Write out again, please, the records below from the first line to the line holding "bl_FileSize : Z;", inclusive, and nothing else.

----- RECORDS FOR PROCESSING

(* ===== verification/Bkop.v ===== *)
(** * Backup and restore operations on an instance (pkg/bkop)

    The [Operator] interface of the backup tools and its implementation by SQL
    statements and by the commands mysqlsh, mysqlbinlog and mysql.  The commands
    themselves are calls whose results are not known. *)

From S2P Require Import Prelude Prog GoLib Time Constants.
#[local] Open Scope Z_scope.

(** ** types.go *)

(* pkg/bkop/types.go :: ServerStatus *)
Record ServerStatus := {
  srv_SuperReadOnly : bool;
  srv_UUID : string;
  CurrentBinlog : string
}.

(* pkg/bkop/types.go :: showBinaryLogStatus *)
Record showBinaryLogStatus := {
  bls_File : string;
  bls_Position : Z;
  bls_BinlogDoDB : string;
  bls_BinlogIgnoreDB : string;
  bls_ExecutedGTIDSet : string
}.

(* pkg/bkop/types.go :: showBinaryLogs *)
Record showBinaryLogs := {
  bl_LogName : string;
  bl_FileSize : Z;
  bl_Encrypted : string
}.

(** ** The Operator interface (operator.go)

    A point in time is a number of nanoseconds since the Unix epoch. *)

(* pkg/bkop/operator.go :: Operator *)
Inductive bopcall :=
| Ping
| BClose
| GetServerStatus
| DumpFull (dir : string)
| GetBinlogs
| DumpBinlog (dir binlogName filterGTID : string)
| PrepareRestore
| LoadDump (dir schema users : string)
| LoadBinlog (binlogDir tmpDir : string) (restorePoint : Z) (schema : string)
| FinishRestore.

Definition bopresp (m : bopcall) : Type :=
  match m with
  | BClose => unit
  | GetServerStatus => extres ServerStatus
  | GetBinlogs => extres (list string)
  | _ => extres unit
  end.

(** A type whose values answer the methods of [Operator]. *)
Class BkOperator (S : signature) (O : Type) := binvoke : O → ∀ m : bopcall, prog S (bopresp m).

(** ** Calls of the implementation *)

(** A command with its arguments, additions to its environment, and the ends of
    the pipe it is connected to. *)
Record Cmd := {
  cmd_Name : string;
  cmd_Args : list string;
  cmd_Env : list string
}.

(** The configuration of the MySQL driver; durations in seconds. *)
Record DriverConfig := {
  cfg_User : string; cfg_Passwd : string; cfg_Net : string; cfg_Addr : string; cfg_InterpolateParams : bool;
  cfg_ParseTime : bool; cfg_Timeout : Z; cfg_ReadTimeout : Z
}.

Inductive bcall :=
| BOpen (cfg : DriverConfig) (maxIdleConns connMaxIdleTime : Z)   (* sqlx.Open and the settings of the pool *)
| BGetString (query : string)
| BGetBinlogStatus (query : string)
| BGetServerVars (query : string)           (* @@super_read_only, @@server_uuid *)
| BSelectBinlogs (query : string)
| BExec (query : string)
| BPing
| BCloseDB
| BReadDir (dir : string)                   (* names with IsDir *)
| BPipe
| BClosePipe (writer : bool)
| BStart (c : Cmd)
| BRun (c : Cmd)
| BWait (c : Cmd)
| BCancel.                                  (* cancel() of the commands' context *)

Definition bresp (c : bcall) : Type :=
  match c with
  | BGetString _ => extres string
  | BGetBinlogStatus _ => extres showBinaryLogStatus
  | BGetServerVars _ => extres (bool * string)
  | BSelectBinlogs _ => extres (list showBinaryLogs)
  | BReadDir _ => extres (list (string * bool))
  | BClosePipe _ => unit
  | BCloseDB => unit
  | BCancel => unit
  | _ => extres unit
  end.

Definition bkopSig : signature := {| call := bcall; resp := bresp |}.
Definition bdo (c : bcall) : prog bkopSig (bresp c) := @perform bkopSig c.

(* pkg/bkop/operator.go :: operator *)
Record boperator := {
  bo_host : string;
  bo_port : Z;
  bo_user : string;
  bo_password : string;
  bo_threads : Z
}.

(** [net.JoinHostPort]. *)
Definition JoinHostPort (host port : string) : string :=
  if str_forall (λ c, negb (Ascii.eqb c ":")) host then host +:+ ":" +:+ port
  else "[" +:+ host +:+ "]:" +:+ port.

(* pkg/bkop/operator.go :: NewOperator *)
Definition NewOperator (host : string) (port : Z) (user password : string) (threads : Z) : prog bkopSig (extres boperator) :=
  let cfg := {| cfg_User := user; cfg_Passwd := password; cfg_Net := "tcp"; cfg_Addr := JoinHostPort host (Itoa port);
                cfg_InterpolateParams := true; cfg_ParseTime := true; cfg_Timeout := 5; cfg_ReadTimeout := 60 |} in
  _ <-! wrap_err ("failed to open " +:+ host) (bdo (BOpen cfg 1 30)) ;;
  Ret (inr {| bo_host := host; bo_port := port; bo_user := user; bo_password := password; bo_threads := threads |}).

Definition mysqlURL (o : boperator) : string :=
  "mysql://" +:+ bo_user o +:+ "@" +:+ JoinHostPort (bo_host o) (Itoa (bo_port o)).

(** ** status.go *)

(* pkg/bkop/status.go :: GetServerStatus *)
Definition boperator_GetServerStatus : prog bkopSig (extres ServerStatus) :=
  version <-! wrap_err "failed to get version"
                (bdo (BGetString "SELECT SUBSTRING_INDEX(VERSION(), '.', 2)")) ;;
  bls <-! (if version =s "8.4" then
             wrap_err "failed to show binary log status" (bdo (BGetBinlogStatus "SHOW BINARY LOG STATUS"))
           else if version =s "8.0" then
             wrap_err "failed to show master status" (bdo (BGetBinlogStatus "SHOW MASTER STATUS"))
           else Ret (inl (ErrNew ("unsupported version: " +:+ version)))) ;;
  vars <-! wrap_err "failed to get global variables"
             (bdo (BGetServerVars "SELECT @@super_read_only, @@server_uuid")) ;;
  Ret (inr {| srv_SuperReadOnly := vars.1; srv_UUID := vars.2; CurrentBinlog := bls_File bls |}).

(** ** backup.go *)

Definition mysqlsh (args : list string) : Cmd := {| cmd_Name := "mysqlsh"; cmd_Args := args; cmd_Env := [] |}.

(* pkg/bkop/backup.go :: DumpFull *)
Definition boperator_DumpFull (o : boperator) (dir : string) : prog bkopSig (extres unit) :=
  bdo (BRun (mysqlsh
    [mysqlURL o; "-p" +:+ bo_password o; "--save-passwords=never"; "-C"; "False"; "--"; "util";
     "dump-instance"; dir; "--excludeUsers=" +:+ join_str "," MocoUsers;
     "--threads=" +:+ Itoa (bo_threads o)])).

(* pkg/bkop/backup.go :: GetBinlogs *)
Definition boperator_GetBinlogs : prog bkopSig (extres (list string)) :=
  binlogs <-! wrap_err "failed to show binary logs" (bdo (BSelectBinlogs "SHOW BINARY LOGS")) ;;
  Ret (inr (bl_LogName <$> binlogs)).

(* pkg/bkop/backup.go :: DumpBinlog *)
Definition boperator_DumpBinlog (o : boperator) (dir binlogName filterGTID : string)
    : prog bkopSig (extres unit) :=
  bdo (BRun {| cmd_Name := "mysqlbinlog";
    cmd_Args := ["-h"; bo_host o; "--port"; Itoa (bo_port o); "--protocol=tcp"; "-u"; bo_user o;
                 "-p" +:+ bo_password o; "--get-server-public-key";
                 "--read-from-remote-master=BINLOG-DUMP-GTIDS"; "--exclude-gtids=" +:+ filterGTID;
                 "-t"; "--raw"; "--result-file=" +:+ dir +:+ "/"; binlogName];
    cmd_Env := [] |}).

(** ** binlog.go *)

(** The number in a name such as [binlog.000001]; 0 for another shape. *)
(* pkg/bkop/binlog.go:16-21 SortBinlogs *)
Definition binlogIndex (log : string) : Z :=
  match split_on "." log with
  | [_; n] => (ParseInt n 64).1
  | _ => 0
  end.

Definition binlog_le (a b : string) : Prop := binlogIndex a ≤ binlogIndex b.
#[export] Instance binlog_le_dec : RelDecision binlog_le := λ a b, Z.le_dec (binlogIndex a) (binlogIndex b).

(** [sort.Slice] by number.  mysqld numbers its binary logs, so the numbers are
    distinct and the sorted slice does not depend on the sorting algorithm. *)
(* pkg/bkop/binlog.go :: SortBinlogs *)
Definition SortBinlogs (binlogs : list string) : list string := merge_sort binlog_le binlogs.

(** ** restore.go *)

(* pkg/bkop/restore.go :: PrepareRestore *)
Definition boperator_PrepareRestore : prog bkopSig (extres unit) :=
  _ <-! wrap_err "failed to turn on local_infile" (bdo (BExec "SET GLOBAL local_infile=1")) ;;
  wrap_err "failed to set read_only=0" (bdo (BExec "SET GLOBAL read_only=0")).

(* pkg/bkop/restore.go :: LoadDump *)
Definition boperator_LoadDump (o : boperator) (dir schema users : string) : prog bkopSig (extres unit) :=
  bdo (BRun (mysqlsh
    ([mysqlURL o; "-p" +:+ bo_password o; "--save-passwords=never"; "-C"; "False"; "--"; "util";
      "load-dump"; dir; "--threads=" +:+ Itoa (bo_threads o); "--loadUsers=true"; "--analyzeTables=on";
      "--skipBinlog=true"; "--deferTableIndexes=all"; "--updateGtidSet=replace"]
     ++ (if schema =s "" then [] else ["--includeSchemas=" +:+ schema])
     ++ (if users =s "" then [] else ["--includeUsers=" +:+ users])))).

(** The binary logs among the entries of a directory. *)
(* pkg/bkop/restore.go:58-66 LoadBinlog *)
Definition binlogEntries (dirents : list (string * bool)) : list string :=
  fst <$> filter (λ e, e.2 = false ∧ has_prefix e.1 "binlog." = true) dirents.

(* pkg/bkop/restore.go:95-106 LoadBinlog *)
Definition binlogCmd (binlogFiles : list string) (tmpDir : string) (restorePoint : Z) (schema : string) : Cmd :=
  {| cmd_Name := "mysqlbinlog";
     cmd_Args := ("--stop-datetime=" +:+ FormatDateTime restorePoint) :: binlogFiles
                 ++ (if schema =s "" then [] else ["--database=" +:+ schema]);
     cmd_Env := ["TZ=Etc/UTC"; "TMPDIR=" +:+ tmpDir] |}.

Definition mysqlCmd (o : boperator) : Cmd :=
  {| cmd_Name := "mysql";
     cmd_Args := ["--binary-mode"; "-h"; bo_host o; "--port"; Itoa (bo_port o); "--protocol=tcp";
                  "-u"; bo_user o; "-p" +:+ bo_password o];
     cmd_Env := [] |}.

(** After the pipe is made: the deferred calls run in reverse order, and the
    writing end is closed early when mysqlbinlog has started. *)
(* pkg/bkop/restore.go:121-132 LoadBinlog *)
Definition pipeBinlog (o : boperator) (cmd : Cmd) : prog bkopSig (extres unit) :=
  r <-- bdo (BStart cmd) ;;
  match r with
  | inl e =>
      _ <-- bdo BCancel ;; _ <-- bdo (BClosePipe false) ;; _ <-- bdo (BClosePipe true) ;;
      Ret (inl (ErrWrap "failed to start mysqlbinlog" e))
  | inr _ =>
      _ <-- bdo (BClosePipe true) ;;
      r <-- (_ <-! wrap_err "failed to apply binlog" (bdo (BRun (mysqlCmd o))) ;;
             wrap_err "mysqlbinlog existed abnormally" (bdo (BWait cmd))) ;;
      _ <-- bdo BCancel ;; _ <-- bdo (BClosePipe false) ;;
      Ret r
  end.

(* pkg/bkop/restore.go :: LoadBinlog *)
Definition boperator_LoadBinlog (o : boperator) (binlogDir tmpDir : string) (restorePoint : Z) (schema : string)
    : prog bkopSig (extres unit) :=
  dirents <-! bdo (BReadDir binlogDir) ;;
  let binlogs := binlogEntries dirents in
  match binlogs with
  | [] => Ret (inl (ErrNew ("no binlog files in " +:+ binlogDir)))
  | _ =>
      let binlogFiles := (λ n, path_Join [binlogDir; n]) <$> SortBinlogs binlogs in
      _ <-! wrap_err "failed to create a pipe" (bdo BPipe) ;;
      pipeBinlog o (binlogCmd binlogFiles tmpDir restorePoint schema)
  end.

(* pkg/bkop/restore.go :: FinishRestore *)
Definition boperator_FinishRestore : prog bkopSig (extres unit) :=
  _ <-! wrap_err "failed to set super_read_only=1" (bdo (BExec "SET GLOBAL super_read_only=1")) ;;
  wrap_err "failed to turn off local_infile" (bdo (BExec "SET GLOBAL local_infile=0")).

(* pkg/bkop/operator.go :: Ping *)
Definition boperator_Ping : prog bkopSig (extres unit) := bdo BPing.

(* pkg/bkop/operator.go :: Close *)
Definition boperator_Close : prog bkopSig unit := bdo BCloseDB.

#[export] Instance boperator_BkOperator : BkOperator bkopSig boperator :=
  λ o m, match m return prog bkopSig (bopresp m) with
         | Ping => boperator_Ping
         | BClose => boperator_Close
         | GetServerStatus => boperator_GetServerStatus
         | DumpFull dir => boperator_DumpFull o dir
         | GetBinlogs => boperator_GetBinlogs
         | DumpBinlog dir name gtid => boperator_DumpBinlog o dir name gtid
         | PrepareRestore => boperator_PrepareRestore
         | LoadDump dir schema users => boperator_LoadDump o dir schema users
         | LoadBinlog dir tmp rp schema => boperator_LoadBinlog o dir tmp rp schema
         | FinishRestore => boperator_FinishRestore
         end.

----------

EXERCISE RESPONSE
(* ===== verification/Bkop.v ===== *)
(** * Backup and restore operations on an instance (pkg/bkop)

    The [Operator] interface of the backup tools and its implementation by SQL
    statements and by the commands mysqlsh, mysqlbinlog and mysql.  The commands
    themselves are calls whose results are not known. *)

From S2P Require Import Prelude Prog GoLib Time Constants.
#[local] Open Scope Z_scope.

(** ** types.go *)

(* pkg/bkop/types.go :: ServerStatus *)
Record ServerStatus := {
  srv_SuperReadOnly : bool;
  srv_UUID : string;
  CurrentBinlog : string
}.

(* pkg/bkop/types.go :: showBinaryLogStatus *)
Record showBinaryLogStatus := {
  bls_File : string;
  bls_Position : Z;
  bls_BinlogDoDB : string;
  bls_BinlogIgnoreDB : string;
  bls_ExecutedGTIDSet : string
}.

(* pkg/bkop/types.go :: showBinaryLogs *)
Record showBinaryLogs := {
  bl_LogName : string;
  bl_FileSize : Z;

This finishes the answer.